Effective stroke prevention for atrial fibrillation patients requires anticoagulation either with a vitamin K antagonist, such as warfarin, or one of the new oral anticoagulants. Efficacy of warfarin requires maintenance of a narrow therapeutic target, which is often poorly controlled in practice due in part to a lack of understanding about treatment.
The team developed an intensive-educational intervention for AF patients. The intervention consists of a one-off group session and a DVD featuring patient interview clips discussing concerns about AF and oral anticoagulants. Compared to usual care the intervention led to significant improvements in patients’ understanding of the necessity of warfarin and reduced their perception of treatment harm.
Atrial fibrillation (AF) is the leading cause of stroke. Evidence supports the use of oral anticoagulation for stroke prevention. In the UK, until 2012, this meant Warfarin, which requires patients to maintain a narrow therapeutic range (TTR), ideally for more than 70 per cent of the time. However, they often fail to maintain adequate time within TTR, reducing treatment efficacy. Research suggests that improving patients’ knowledge of AF and warfarin may help improve TTR.

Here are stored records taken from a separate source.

(** * mk_links.py: picon link derivation and reconciliation

    A shallow embedding of [LinkMaker] from [mk_links.py]: the icon
    inventory scan ([_makePiconFileList]), the scan of the existing links
    ([_cleanWrongLinks]), the expansion of service references
    ([makeLinks], lines 209-236), the per-target reconciliation
    ([makeLinks], lines 238-290) and the end-of-run cleanup ([clean]).

    Modelling conventions.
    - Strings are ASCII [string]s; names in the output directory are keys
      of a [gmap]; a path [path.join(piconPath, name)] is identified with
      [name] (the directory is flat).
    - A filesystem entry is a regular file (with its (device, inode)
      identity), a symbolic link (with what [stat] resolves it to), or
      another object (directory or special file).  The hard-link count of
      an inode is computed: the names outside the output and icon
      directories ([ext]), plus the regular entries of the icon directory
      and of the output directory that carry it.
    - [os.remove] fails on a read-only output directory, on a missing
      name and on a directory; [os.link] fails on a read-only directory,
      an existing name and across devices; [os.symlink] fails on a
      read-only directory and an existing name.
    - A Python exception escaping [makeLinks] ends the run ([RRaise]);
      [exit(1)] from a handler ends it too ([RExit]).
    - [listdir] order of the output directory is the order of
      [map_to_list]; that of the icon directory is the list order.
    - The unused-icon report ([checkUnused]) is the sorted list of the
      icon names it prints; the contents of [index.html] are the list of
      the pieces [makeHtmlIndex] writes; the page title comes from
      [piconSet] as the constructor computes it.
    - Not modelled: option parsing and [copyImages]; and the two exits
      of the constructor before the link scan, when the service reference
      file cannot be opened and when [_makePiconFileList] cannot list the
      icon directory ([Can't process image directory]): a modelled run is
      one in which both succeeded. *)

From Stdlib Require Import ZArith Ascii String List Bool Lia Sorted.
From stdpp Require Import base gmap sets list strings.
Import ListNotations.

Open Scope string_scope.

(** ** String helpers (Python [str] methods used by the script) *)

Module PyStr.

(** Python's [str.isspace] on ASCII: space, \t \n \v \f \r and \x1c-\x1f. *)
Definition is_space (c : ascii) : bool :=
  let n := nat_of_ascii c in
  (n =? 32)%nat || ((9 <=? n)%nat && (n <=? 13)%nat) || ((28 <=? n)%nat && (n <=? 31)%nat).

(** [s.split(c)]: always at least one piece. *)
Fixpoint split_on (c : ascii) (s : string) : list string :=
  match s with
  | EmptyString => [EmptyString]
  | String a s' =>
      let r := split_on c s' in
      if Ascii.eqb a c then EmptyString :: r
      else match r with
           | [] => [String a EmptyString]
           | x :: xs => String a x :: xs
           end
  end.

(** Splitting at every whitespace character. *)
Fixpoint split_ws (s : string) : list string :=
  match s with
  | EmptyString => [EmptyString]
  | String a s' =>
      let r := split_ws s' in
      if is_space a then EmptyString :: r
      else match r with
           | [] => [String a EmptyString]
           | x :: xs => String a x :: xs
           end
  end.

(** [s.split()]: runs of whitespace separate, no empty pieces. *)
Definition split (s : string) : list string :=
  filter (fun w => negb (String.eqb w "")) (split_ws s).

Fixpoint all_space (s : string) : bool :=
  match s with
  | EmptyString => true
  | String a s' => is_space a && all_space s'
  end.

(** [s.rstrip()]. *)
Fixpoint rstrip (s : string) : string :=
  match s with
  | EmptyString => EmptyString
  | String a s' => if all_space s then EmptyString else String a (rstrip s')
  end.

(** [s.strip()]. *)
Fixpoint lstrip (s : string) : string :=
  match s with
  | EmptyString => EmptyString
  | String a s' => if is_space a then lstrip s' else s
  end.

Definition strip (s : string) : string := rstrip (lstrip s).

(** [re.compile('#.*').sub('', line)] on a line without its newline:
    everything from the first [#] on is dropped. *)
Fixpoint strip_comment (s : string) : string :=
  match s with
  | EmptyString => EmptyString
  | String a s' => if Ascii.eqb a "#"%char then EmptyString else String a (strip_comment s')
  end.

(** [sep.join(l)]. *)
Definition join (sep : string) (l : list string) : string := String.concat sep l.

(** The last occurrence of [c] in [s]: the text before it and the text
    from it on ([s[:i]], [s[i:]] for [i = s.rfind(c)]). *)
Fixpoint rsplit_last (c : ascii) (s : string) : option (string * string) :=
  match s with
  | EmptyString => None
  | String a s' =>
      match rsplit_last c s' with
      | Some (pre, suf) => Some (String a pre, suf)
      | None => if Ascii.eqb a c then Some (EmptyString, s) else None
      end
  end.

Fixpoint all_dots (s : string) : bool :=
  match s with
  | EmptyString => true
  | String a s' => Ascii.eqb a "."%char && all_dots s'
  end.

(** [os.path.splitext] on a name without a separator: the extension
    starts at the last dot, unless only dots precede it. *)
Definition splitext (s : string) : string * string :=
  match rsplit_last "."%char s with
  | Some (pre, ext) => if all_dots pre then (s, "") else (pre, ext)
  | None => (s, "")
  end.

(** A name the directory scans keep: [path.splitext(name)[1] == ".png"]. *)
Definition is_png (s : string) : bool := String.eqb (snd (splitext s)) ".png".

End PyStr.

(** ** Python [int(s)] and [int(s, 16)] *)

Module PyInt.

Definition digit_val (c : ascii) : option Z :=
  let n := Z.of_nat (nat_of_ascii c) in
  if ((48 <=? n) && (n <=? 57))%Z then Some (n - 48)%Z
  else if ((97 <=? n) && (n <=? 102))%Z then Some (n - 87)%Z
  else if ((65 <=? n) && (n <=? 70))%Z then Some (n - 55)%Z
  else None.

Definition digit_in (base : Z) (c : ascii) : option Z :=
  match digit_val c with
  | Some d => if (d <? base)%Z then Some d else None
  | None => None
  end.

(** Digits with single underscores between them, read from the left with
    accumulator [acc]; [us] says an underscore was just read. *)
Fixpoint digits (base acc : Z) (us : bool) (s : string) : option Z :=
  match s with
  | EmptyString => if us then None else Some acc
  | String a s' =>
      if Ascii.eqb a "_"%char then (if us then None else digits base acc true s')
      else match digit_in base a with
           | Some d => digits base (acc * base + d) false s'
           | None => None
           end
  end.

(** A digit string: nonempty, no leading or trailing underscore; with
    [lead_us] one leading underscore is allowed (after a base prefix). *)
Definition digit_string (base : Z) (lead_us : bool) (s : string) : option Z :=
  match s with
  | EmptyString => None
  | String a s' =>
      if Ascii.eqb a "_"%char then
        (if lead_us then digits base 0 true s' else None)
      else digits base 0 false s
  end.

(** [int(s, base)] for base 10 and 16: surrounding whitespace, an
    optional sign, for base 16 an optional [0x]/[0X] prefix. *)
Definition py_int (base : Z) (s0 : string) : option Z :=
  let s := PyStr.strip s0 in
  let '(neg, s) :=
    match s with
    | String a s' =>
        if Ascii.eqb a "-"%char then (true, s')
        else if Ascii.eqb a "+"%char then (false, s') else (false, s)
    | EmptyString => (false, s)
    end in
  let '(pref, s) :=
    match s with
    | String z (String x s') =>
        if (base =? 16)%Z && Ascii.eqb z "0"%char
           && (Ascii.eqb x "x"%char || Ascii.eqb x "X"%char)
        then (true, s') else (false, s)
    | _ => (false, s)
    end in
  match digit_string base pref s with
  | Some v => Some (if neg then (- v)%Z else v)
  | None => None
  end.

Definition int10 := py_int 10.
Definition int16 := py_int 16.

End PyInt.

Import PyStr PyInt.

(** ** Options (the [options] dict of the script) *)

Record options := mkOptions {
  full : bool;
  short : bool;
  fold : bool;
  addfold : bool;
  useServiceNameLinks : bool;
  useHardLinks : bool;
  cleanAll : bool
}.

(** ** Expansion of a service reference into target names
    ([makeLinks], lines 210-236). *)

Module Expand.

Local Open Scope list_scope.

(** [(int(parts[0]) & ~0x0100) == 1]; [None] when [int] raises. *)
Definition ref_type_one (parts : list string) : option bool :=
  p0 ← nth_error parts 0;
  n ← int10 p0;
  Some (Z.eqb (Z.land n (Z.lnot 256)) 1).

Definition in_codes (v : Z) (codes : list Z) : bool := existsb (Z.eqb v) codes.

(** [servRefPartsFold = servRefParts[:]; servRefPartsFold[2] = v]; index 2
    exists wherever the script reaches this (it has just parsed it). *)
Definition set_stype (parts : list string) (v : string) : list string := <[2 := v]> parts.

(** The [addfold] block, lines 220-229, once its guard holds.  [srpf] is
    the Python local [servRefPartsFold], unbound ([None]) until first set;
    it keeps its value from one record to the next. *)
Definition addfold_block (parts : list string) (servRefs : list (list string))
    (srpf : option (list string)) : option (list (list string) * option (list string)) :=
  p2 ← nth_error parts 2;
  stype ← int16 p2;
  let '(servRefs, srpf) :=
    if negb (in_codes stype [1; 2; 10]%Z)
    then let f := set_stype parts "1" in (servRefs ++ [f], Some f)
    else (servRefs, srpf) in
  if in_codes stype [2; 10]%Z then
    p5 ← nth_error parts 5;
    v5 ← int16 p5;
    if in_codes v5 [4112; 12801]%Z then
      p3 ← nth_error parts 3;
      v3 ← int16 p3;
      if Z.eqb (Z.land v3 15) 15 then
        let f := set_stype parts (if Z.eqb stype 10 then "2" else "A") in
        Some (servRefs ++ [f], Some f)
      else Some (servRefs, srpf)
    else Some (servRefs, srpf)
  else Some (servRefs, srpf).

(** The [fold] block, lines 232-236, once its guard holds: the append is
    outside the [if], so it appends whatever [servRefPartsFold] holds,
    and raises [UnboundLocalError] when it was never set. *)
Definition fold_block (parts : list string) (servRefs : list (list string))
    (srpf : option (list string)) : option (list (list string) * option (list string)) :=
  p2 ← nth_error parts 2;
  stype ← int16 p2;
  let srpf := if negb (in_codes stype [1; 2; 10]%Z) then Some (set_stype parts "1") else srpf in
  f ← srpf;
  Some (servRefs ++ [f], srpf).

(** Lines 212-236: the list [servRefs] for one record, and the new value
    of [servRefPartsFold]; [None] when an exception is raised. *)
Definition expand (o : options) (parts : list string) (serviceName : string)
    (srpf : option (list string)) : option (list (list string) * option (list string)) :=
  let servRefs :=
    (if useServiceNameLinks o then [[serviceName]] else [])
    ++ (if full o || addfold o then [parts] else [])
    ++ (if short o then [firstn 1 parts ++ firstn 4 (skipn 3 parts)] else []) in
  match (if addfold o then
           match ref_type_one parts with
           | Some true => addfold_block parts servRefs srpf
           | Some false => Some (servRefs, srpf)
           | None => None
           end
         else Some (servRefs, srpf)) with
  | None => None
  | Some (servRefs, srpf) =>
      if fold o then
        match ref_type_one parts with
        | Some true => fold_block parts servRefs srpf
        | Some false => Some (servRefs, srpf)
        | None => None
        end
      else Some (servRefs, srpf)
  end.

(** [servRefName.split(':')[0:10]]. *)
Definition ref_parts (servRef : string) : list string := firstn 10 (split_on ":"%char servRef).

(** [servRefName = '_'.join(srp) + '.png']. *)
Definition target_name (srp : list string) : string := String.append (join "_" srp) ".png".

End Expand.

Import Expand.

(** ** The filesystem *)

Module FS.

(** [(st_dev, st_ino)]: what [getLinkRef] returns. *)
Definition ident : Type := (N * N)%type.

(** What [stat] finds behind a symbolic link. *)
Inductive stgt :=
| TFile (i : ident)
| TOther (i : ident)
| TDangling.

Inductive entry :=
| EReg (i : ident)
| ESym (t : stgt)
| EOther (i : ident) (is_dir : bool).
(** [ws.close()]: a socket that is connecting or open starts closing, one
    that is closing or closed stays as it is. *)
Definition closing (s : socket) : socket :=
  match readyState s with
  | CONNECTING | OPEN => with_readyState CLOSING s
  | CLOSING | CLOSED => s
  end.

Definition ws_close (h : handle) : M unit :=
  emit (WsClose h);; modify (map_socket h closing).

Section RealtimeAPI.

Context {hst : Host} {cfg : Settings}.

(** [`${v}`] *)
Definition template (v : value) : string :=
  match v with VStr s => s | _ => to_string v end.

(** [constructor({ debug } = {})] *)
Definition constructor (dbg : value) : client :=
  {| resourceName := resource;
     deploymentName := deployment;
     url := "wss://" +:+ resource +:+ ".openai.azure.com/openai/realtime";
     debug := truthy dbg;
     ws := None |}.

Definition isConnected : M bool :=
  w ← get; mret (match ws (api w) with Some _ => true | None => false end).

Definition is_null (v : value) : bool :=
  match v with VNull => true | _ => false end.

Definition log (args : list value) : M bool :=
  w ← get;
  let logs :=
    (λ arg, if String.eqb (typeof arg) "object" && negb (is_null arg)
            then VStr (JSON_stringify_indent arg) else arg)
      <$> (VStr ("[Websocket/" +:+ date_iso +:+ "]") :: args) in
  (if debug (api w) then emit (ConsoleLog logs) else mret tt);;
  mret true.

(** [disconnect(ws)]: the argument is absent ([None]) or a socket. The
    result is [true], or [undefined] when the body is skipped. *)
Definition disconnect (arg : option handle) : M value :=
  w ← get;
  if bool_decide (arg = None) || bool_decide (ws (api w) = arg) then
    (match ws (api w) with Some h => ws_close h | None => mret tt end);;
    modify (set_owner None);;
    mret (VBool true)
  else mret VUndefined.

Definition receive (eventName event : value) : M bool :=
  log [VStr "received:"; eventName; event];;
  dispatch ("server." +:+ template eventName) event;;
  dispatch "server.*" event;;
  mret true.

(** [{ event_id: ..., type: eventName, ...data }]: the spread comes
    last, so a property of [data] replaces the one before it. *)
Definition envelope (id : string) (eventName data : value) : value :=
  VObj (own_props data ∪ <["type" := eventName]> {["event_id" := VStr id]}).

(** [this.ws.send(text)]; [fails] tells whether the socket throws. *)
Definition ws_send (fails : bool) (text : string) : M unit :=
  w ← get;
  match ws (api w) with
  | None => throw TypeError
  | Some h => if fails then throw SocketError else emit (WsSend h text)
  end.

(** [send(eventName, data)], with the random characters the id
    generator draws and whether the socket's [send] throws. *)
Definition send (eventName data : value) (rnd : string) (fails : bool) : M bool :=
  connected ← isConnected;
  if negb connected then throw NotConnected else
  let data := js_or data (VObj ∅) in
  if negb (String.eqb (typeof data) "object") then throw InvalidPayload else
  let event := envelope (generateId "evt_" rnd) eventName data in
  dispatch ("client." +:+ template eventName) event;;
  dispatch "client.*" event;;
  log [VStr "sent:"; eventName; event];;
  ws_send fails (JSON_stringify event);;
  mret true.

(** The rest of [connect] once the guard is passed and, under Node.js,
    the module is loaded: [new WebSocket(fullUrl)], the 'message'
    listener, and inside the promise the 'error' and 'open' listeners. *)
Definition open_socket (fullUrl : string) : M handle :=
  w ← get;
  let h := length (sockets w) in
  emit (WsNew h fullUrl);;
  modify (set_sockets (sockets w ++ [Socket fullUrl CONNECTING
                                       [MessageListener] [ConnectionErrorHandler]
                                       [OpenListener] []])%list);;
  mret h.

(** [connect()]. A throw is the rejection of the promise the async
    function returns. Otherwise the promise is pending: [Some h] when
    socket [h] was created in the call (a browser), [None] when the call
    is suspended at [await import(...)] (Node.js). *)
Definition connect : M (option handle) :=
  connected ← isConnected;
  if (connected : bool) then throw AlreadyConnected else
  w ← get;
  let fullUrl := url (api w) +:+ "?api-version=2024-10-01-preview&deployment="
                 +:+ deploymentName (api w) +:+ "&api-key=" +:+ api_key in
  if document w then h ← open_socket fullUrl; mret (Some h)
  else modify (set_importing (importing w ++ [fullUrl])%list);; mret None.

(** The body of each closure, for the socket [h] and the [fullUrl] it
    captured; [arg] is [event.data] (or [data.toString()]) for a message
    and [error.message] for an error. *)
Definition call_listener (h : handle) (fullUrl : string) (l : listener)
    (arg : value) : M unit :=
  match l with
  | MessageListener =>
      match JSON_parse (template arg) with
      | None => throw SyntaxError
      | Some message =>
          match get_prop message "type" with
          | None => throw TypeError
          | Some type => receive type message;; mret tt
          end
      end
  | ConnectionErrorHandler =>
      disconnect (Some h);;
      emit (Reject h (JsError ("Could not connect to " +:+ quoted fullUrl +:+ ": "
                               +:+ template arg)))
  | OpenListener =>
      log [VStr ("Connected to " +:+ quoted fullUrl)];;
      modify (map_socket h (with_on_error (removeListener ConnectionErrorHandler)));;
      modify (map_socket h (with_on_error (λ ls, ls ++ [ErrorListener])%list));;
      modify (map_socket h (with_on_close (λ ls, ls ++ [CloseListener])%list));;
      modify (set_owner (Some h));;
      emit (Resolve h)
  | ErrorListener =>
      disconnect (Some h);;
      log [VStr ("Error, disconnected from " +:+ quoted fullUrl +:+ ": "
                 +:+ template arg)];;
      dispatch "close" (VObj {["error" := VBool true]});;
      mret tt
  | CloseListener =>
      disconnect (Some h);;
      log [VStr ("Disconnected from " +:+ quoted fullUrl)];;
      dispatch "close" (VObj {["error" := VBool false]});;
      mret tt
  end.

(** The socket calls the listeners registered when the event fires, in
    the order of their registration. *)
Fixpoint call_listeners (h : handle) (fullUrl : string) (ls : list listener)
    (arg : value) : M unit :=
  match ls with
  | [] => mret tt
  | l :: ls' => call_listener h fullUrl l arg;; call_listeners h fullUrl ls' arg
  end.

Definition fire (h : handle) (pick : socket → list listener) (arg : value) : M unit :=
  w ← get;
  match sockets w !! h with
  | None => mret tt
  | Some s => call_listeners h (sock_url s) (pick s) arg
  end.

(** ** The client and its sockets as a transition system *)

(** What can happen: the caller calls a method, or the host resumes a
    suspended [connect], or a socket fires one of its four events. *)
Inductive input : Type :=
| CallIsConnected
| CallLog (args : list value)
| CallConnect
| CallDisconnect (arg : option handle)
| CallReceive (eventName event : value)
| CallSend (eventName data : value) (rnd : string) (fails : bool)
| ImportDone
| SockOpen (h : handle)
| SockMessage (h : handle) (data : value)
| SockError (h : handle) (message : value)
| SockClose (h : handle).

(** What a call gives back: a value, or the pending promise of
    [connect]; an event gives nothing. *)
Inductive reply : Type :=
| Value (v : value)
| Promise (h : option handle)
| Nothing.

Definition ready (w : world) (h : handle) : option ready_state :=
  readyState <$> sockets w !! h.

(** The contract of the socket: 'open' fires once, on a connecting
    socket; 'message' fires on an open socket; 'close' fires once and
    ends the socket; 'error' fires on a socket that is not closed yet. A
    suspended call resumes when there is one. *)
Definition enabled (i : input) (w : world) : bool :=
  match i with
  | ImportDone => bool_decide (importing w ≠ [])
  | SockOpen h => bool_decide (ready w h = Some CONNECTING)
  | SockMessage h _ => bool_decide (ready w h = Some OPEN)
  | SockError h _ =>
      bool_decide (is_Some (ready w h)) && negb (bool_decide (ready w h = Some CLOSED))
  | SockClose h =>
      bool_decide (is_Some (ready w h)) && negb (bool_decide (ready w h = Some CLOSED))
  | _ => true
  end.

Definition answer {A} (f : A → reply) (m : M A) : M reply := a ← m; mret (f a).
(** C1. For a callback that keeps the length of the array: the calls of
    the callback that [forEach] has made are, in order, calls on the
    element at index 0, at index 1, and so on, each element as it was at
    the time of its call; when [forEach] returns it returns [undefined],
    after exactly [length] calls; and it does return when every call of
    the callback returns. *)
Theorem forEach_calls_each_index_in_order (fuel : nat) (w : world U) :
  length (elems w a) < fuel →
  let '(r, w') := scratch.forEach fuel a (traced Call F) (push [] w) in
  (∀ i c, log_of w' !! i = Some c →
     ∃ x, stored (cr_store c) a !! i = Some x ∧ cr_args c = [x])
  ∧ (∀ v, r = Ok v → v = VUndefined ∧ length (log_of w') = length (elems w a))
  ∧ (returns_normally F → r = Ok VUndefined).
Proof.
  intros Hfuel. rewrite forEach_each_from.
  destruct (each_from_traced (length (elems w a)) fuel 0 [] w)
    as (r & w' & new & -> & Hcalls & Hok & Hret); [done | lia | lia |].
  cbn [app log_of push user fst]. split; [done|]. split; [|done].
  intros v Hv. destruct (Hok v Hv) as [-> ->]. split; [done | lia].
Qed.
End ForEach.

(** ** C2: [reduce] is a left fold *)



Section Reduce.
Context {U : Type}.
Variable a : loc.




End Reduce.

(** ** [map] and [filter]: folds that append to one array *)

(** What [filter] appends after a call of the predicate. *)
Definition kept (c : call_record) : list value :=
  if truthy (cr_result c) then [arg 0 (cr_args c)] else [].

Lemma concat_singletons {A B} (f : A -> B) (l : list A) :
  concat ((fun c => [f c]) <$> l) = f <$> l.
Proof. induction l as [|c l IH]; [done|]. cbn. by rewrite IH. Qed.

Lemma concat_kept (l : list call_record) :
  concat (kept <$> l)
  = (fun c => arg 0 (cr_args c)) <$> List.filter (fun c => truthy (cr_result c)) l.
Proof.
  induction l as [|c l IH]; [done|]. cbn. unfold kept at 1.
  destruct (truthy (cr_result c)); cbn; by rewrite IH.
Qed.

Lemma new_array_run {U L} (l : L) (w : world U) :
  new_array (push l w)
  = (Ok (VArr (length (heap w))), push l (World (heap w ++ [[]]) (user w))).
Proof. reflexivity. Qed.

(** How an aggregator over the traced callback [F] behaves when it
    appends [step c] to the array at [r] after the call [c] of [F]. *)
Definition appends {U} (F : list value -> M U value) (r : loc)
    (step : call_record -> list value) (agg : func (list call_record * U))
  : Prop :=
  ∀ x log w out,
    heap w !! r = Some out →
    call agg [VArr r; x] (push log w)
    = match F [x] w with
      | (Ok v, w1) =>
          (Ok (VArr r),
           push (log ++ [Call [x] (heap w) v])
             (World (<[r := out ++ step (Call [x] (heap w) v)]> (heap w1))
                (user w1)))
      | (Throw e, w1) => (Throw e, push log w1)
      | (Timeout, w1) => (Timeout, push log w1)
      end.

Section Collect.
Context {U : Type}.
(** [F] is the caller's selector or predicate, [a] the input array and
    [r] the array the aggregator [agg] appends to. *)
Variable F : list value -> M U value.
Variables a r : loc.
Variable step : call_record -> list value.
Variable agg : func (list call_record * U).
Hypothesis a_not_r : a ≠ r.
Hypothesis F_keeps_length : keeps_length F a.
Hypothesis F_keeps_result : keeps_array F r.
Hypothesis agg_appends : appends F r step agg.

Lemma fold_from_collect (n fuel i : nat) (log : list call_record)
    (w : world U) (out : list value) :
  heap w !! r = Some out → length (elems w a) = n → i ≤ n → n - i < fuel →
  ∃ res w' new,
    fold_from fuel a agg i (VArr r) (push log w) = (res, push (log ++ new) w')
    ∧ heap w' !! r = Some (out ++ concat (step <$> new))
    ∧ (∀ k c, new !! k = Some c →
         ∃ x, stored (cr_store c) a !! (i + k) = Some x ∧ cr_args c = [x])
    ∧ (keeps_array F a → heap w' !! a = heap w !! a)
    ∧ (∀ v, res = Ok v → v = VArr r ∧ length new = n - i)
    ∧ (returns_normally F → res = Ok (VArr r)).
Proof.
  revert i log w out.
  induction fuel as [|fuel IH]; intros i log w out Hr Hn Hi Hfuel; [lia|].
  cbn [fold_from]. rewrite elems_push, Hn.
  destruct (Nat.ltb_spec i n) as [Hlt|Hge].
  - destruct (lookup_lt_is_Some_2 (elems w a) i) as [x Hx]; [lia|].
    unfold bind. rewrite Hx. change (default VUndefined (Some x)) with x.
    rewrite (agg_appends x log w out Hr).
    pose proof (F_keeps_length [x] w) as Hlen.
    pose proof (F_keeps_result [x] w) as Hres.
    destruct (F [x] w) as [[v|e|] w1] eqn:HF; cbn [snd] in Hlen, Hres.
    + set (c := Call [x] (heap w) v).
      set (w2 := World (<[r := out ++ step c]> (heap w1)) (user w1)).
      assert (heap w2 !! a = heap w1 !! a) as Ha2
        by (by apply list_lookup_insert_ne).
      destruct (IH (S i) (log ++ [c]) w2 (out ++ step c))
        as (res & w' & new & Hrun & Hout & Hcalls & Hkeep & Hok & Hret);
        [| |lia|lia|].
      { apply list_lookup_insert_eq. apply (lookup_lt_Some _ _ out).
        exact (eq_trans Hres Hr). }
      { unfold elems in *. rewrite Ha2. lia. }
      exists res, w', (c :: new).
      rewrite Hrun, <- app_assoc. split; [done|].
      split; [|split; [|split; [|split; [|done]]]].
      * rewrite Hout. cbn [fmap list_fmap concat]. by rewrite <- app_assoc.
      * intros [|k] c' Hc.
        -- injection Hc as <-. exists x. by rewrite Nat.add_0_r.
        -- replace (i + S k) with (S i + k) by lia. by apply Hcalls.
      * intros HFa. rewrite (Hkeep HFa), Ha2.
        pose proof (HFa [x] w) as Hsame. by rewrite HF in Hsame.
      * intros v' Hv'. destruct (Hok v' Hv') as [-> Hnew].
        split; [done | cbn; lia].
    + exists (Throw e), w1, []. rewrite !app_nil_r.
      split; [done|]. split; [congruence|]. split; [done|].
      split; [|split; [done|]].
      * intros HFa. pose proof (HFa [x] w) as Hsame. by rewrite HF in Hsame.
      * intros Hret. destruct (Hret [x] w) as [v Hv]. by rewrite HF in Hv.
    + exists Timeout, w1, []. rewrite !app_nil_r.
      split; [done|]. split; [congruence|]. split; [done|].
      split; [|split; [done|]].
      * intros HFa. pose proof (HFa [x] w) as Hsame. by rewrite HF in Hsame.
      * intros Hret. destruct (Hret [x] w) as [v Hv]. by rewrite HF in Hv.
  - exists (Ok (VArr r)), w, []. rewrite !app_nil_r.
    split; [done|]. split; [done|]. split; [done|]. split; [done|].
    split; [|done]. intros v [= <-]. split; [done | cbn; lia].
Qed.
End Collect.

Section MapFilter.
Context {U : Type}.
Variable F : list value -> M U value.
Variable r : loc.
Hypothesis F_keeps_result : keeps_array F r.

Lemma map_aggregator_appends :
  appends F r (fun c => [cr_result c]) (scratch.map_aggregator (traced Call F)).
Proof.
  intros x log w out Hr. pose proof (F_keeps_result [x] w) as Hr1.
  cbn [call scratch.map_aggregator]. unfold bind at 1.
  change (arg 0 [VArr r; x]) with (VArr r). change (arg 1 [VArr r; x]) with x.
  cbn [member_base ret]. unfold bind at 1. rewrite traced_run.
  destruct (F [x] w) as [[v|e|] w1]; [|done ..].
  cbn [snd] in Hr1. rewrite Hr in Hr1.
  unfold bind, array_push, ret. cbn [push heap user]. by rewrite Hr1.
Qed.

Patients’ lack of knowledge presents a barrier to uptake and adherence. Their inaccurate perceptions may lead to non-adherence to medication. The team therefore wanted to develop an intervention which would improve warfarin control and patient knowledge about AF and OAC, aiding long-term adherence in AF patients.
The TREAT study had two main objectives. Firstly, it aimed to develop a behavioural-educational intervention, in collaboration with patients, healthcare professionals, and patient organisations, for AF patients who were initiating warfarin for stroke prevention. Secondly, it hoped that the behavioural-educational intervention is effective in improving patients’ anticoagulation control (time in therapeutic range, or TTR) compared with usual care.